§ **DESCRIPTION OF THE TASK**
Every line of the data, first to last, must be written out unchanged.

§ **GIVEN ENTRIES**
(** * A sports-betting backend: the betting engine, the token check and the
      admin dashboard, embedded from the Python sources.

    Layout: Python values and containers ([Py]), the persisted entities
    ([User], [Event], [Bet], [Database]), the betting engine
    ([BettingService] and its methods), the token check of
    [auth_service.py] and [api/router.py], the dashboard of
    [admin/dashboard.py]; then the properties.

    Numbers: every amount, balance and odds value is a Python [float], that
    is an IEEE-754 binary64 number; they are modelled by Rocq's primitive
    floats, which are the same numbers with the same rounding
    (round-to-nearest-even).  Identifiers are Python integers ([Z]); a
    [datetime] is a count of microseconds ([Z]). *)

From Stdlib Require Import ZArith String List Floats Bool Lia.
From stdpp Require Import gmap strings list fin_maps.
Import ListNotations.

Set Warnings "-inexact-float".
Local Open Scope string_scope.
Local Open Scope Z_scope.

(** ** Python values *)

Module Py.

(** [a < b] on floats: false as soon as one side is NaN. *)
Definition lt (a b : float) : bool := PrimFloat.ltb a b.

(** [max(a, b)] of two arguments: the first one, unless the second is
    greater ([max] keeps its first argument when the comparison is false,
    so [max(nan, x)] is [nan]). *)
Definition max (a b : float) : float := if PrimFloat.ltb a b then b else a.

(** [sum(xs)]: repeated [+] from the integer [0], left to right (the
    definition of the language; CPython from 3.12 on compensates the
    rounding of a float sum of three or more terms, which can change the
    last bits). *)
Definition sum (xs : list float) : float := fold_left PrimFloat.add xs 0%float.

(** [x or 0.0] for [x] a float or [None]: [None] and zero are falsy. *)
Definition or_zero (x : option float) : float :=
  match x with
  | None => 0%float
  | Some v => if PrimFloat.eqb v 0%float then 0%float else v
  end.

(** A [dict] with string keys: the bindings in insertion order, no key
    twice. *)
Definition dict (V : Type) : Type := list (string * V).

Fixpoint get {V} (k : string) (d : dict V) : option V :=
  match d with
  | [] => None
  | (k', v) :: d' => if String.eqb k k' then Some v else get k d'
  end.

(** [k in d] *)
Definition mem {V} (k : string) (d : dict V) : bool :=
  match get k d with Some _ => true | None => false end.

(** [d[k] = v]: an existing key keeps its place, a new one goes last. *)
Fixpoint set {V} (k : string) (v : V) (d : dict V) : dict V :=
  match d with
  | [] => [(k, v)]
  | (k', v') :: d' =>
      if String.eqb k k' then (k', v) :: d' else (k', v') :: set k v d'
  end.

Definition keys {V} (d : dict V) : list string := map fst d.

§ **OUTPUT FOR THIS TASK**
(** * A sports-betting backend: the betting engine, the token check and the
      admin dashboard, embedded from the Python sources.

    Layout: Python values and containers ([Py]), the persisted entities
    ([User], [Event], [Bet], [Database]), the betting engine
    ([BettingService] and its methods), the token check of
    [auth_service.py] and [api/router.py], the dashboard of
    [admin/dashboard.py]; then the properties.

    Numbers: every amount, balance and odds value is a Python [float], that
    is an IEEE-754 binary64 number; they are modelled by Rocq's primitive
    floats, which are the same numbers with the same rounding
    (round-to-nearest-even).  Identifiers are Python integers ([Z]); a
    [datetime] is a count of microseconds ([Z]). *)

From Stdlib Require Import ZArith String List Floats Bool Lia.
From stdpp Require Import gmap strings list fin_maps.
Import ListNotations.

Set Warnings "-inexact-float".
Local Open Scope string_scope.
Local Open Scope Z_scope.

(** ** Python values *)

Module Py.

(** [a < b] on floats: false as soon as one side is NaN. *)
Definition lt (a b : float) : bool := PrimFloat.ltb a b.

(** [max(a, b)] of two arguments: the first one, unless the second is
    greater ([max] keeps its first argument when the comparison is false,
    so [max(nan, x)] is [nan]). *)
Definition max (a b : float) : float := if PrimFloat.ltb a b then b else a.

(** [sum(xs)]: repeated [+] from the integer [0], left to right (the
    definition of the language; CPython from 3.12 on compensates the
    rounding of a float sum of three or more terms, which can change the
    last bits). *)
Definition sum (xs : list float) : float := fold_left PrimFloat.add xs 0%float.

(** [x or 0.0] for [x] a float or [None]: [None] and zero are falsy. *)
Definition or_zero (x : option float) : float :=
  match x with
  | None => 0%float
  | Some v => if PrimFloat.eqb v 0%float then 0%float else v
  end.

(** A [dict] with string keys: the bindings in insertion order, no key
    twice. *)
Definition dict (V : Type) : Type := list (string * V).

Fixpoint get {V} (k : string) (d : dict V) : option V :=
  match d with
  | [] => None
  | (k', v) :: d' => if String.eqb k k' then Some v else get k d'
  end.

(** [k in d] *)
Definition mem {V} (k : string) (d : dict V) : bool :=
  match get k d with Some _ => true | None => false end.

(** [d[k] = v]: an existing key keeps its place, a new one goes last. *)
Fixpoint set {V} (k : string) (v : V) (d : dict V) : dict V :=
  match d with
  | [] => [(k, v)]
  | (k', v') :: d' =>
      if String.eqb k k' then (k', v) :: d' else (k', v') :: set k v d'
  end.

Definition keys {V} (d : dict V) : list string := map fst d.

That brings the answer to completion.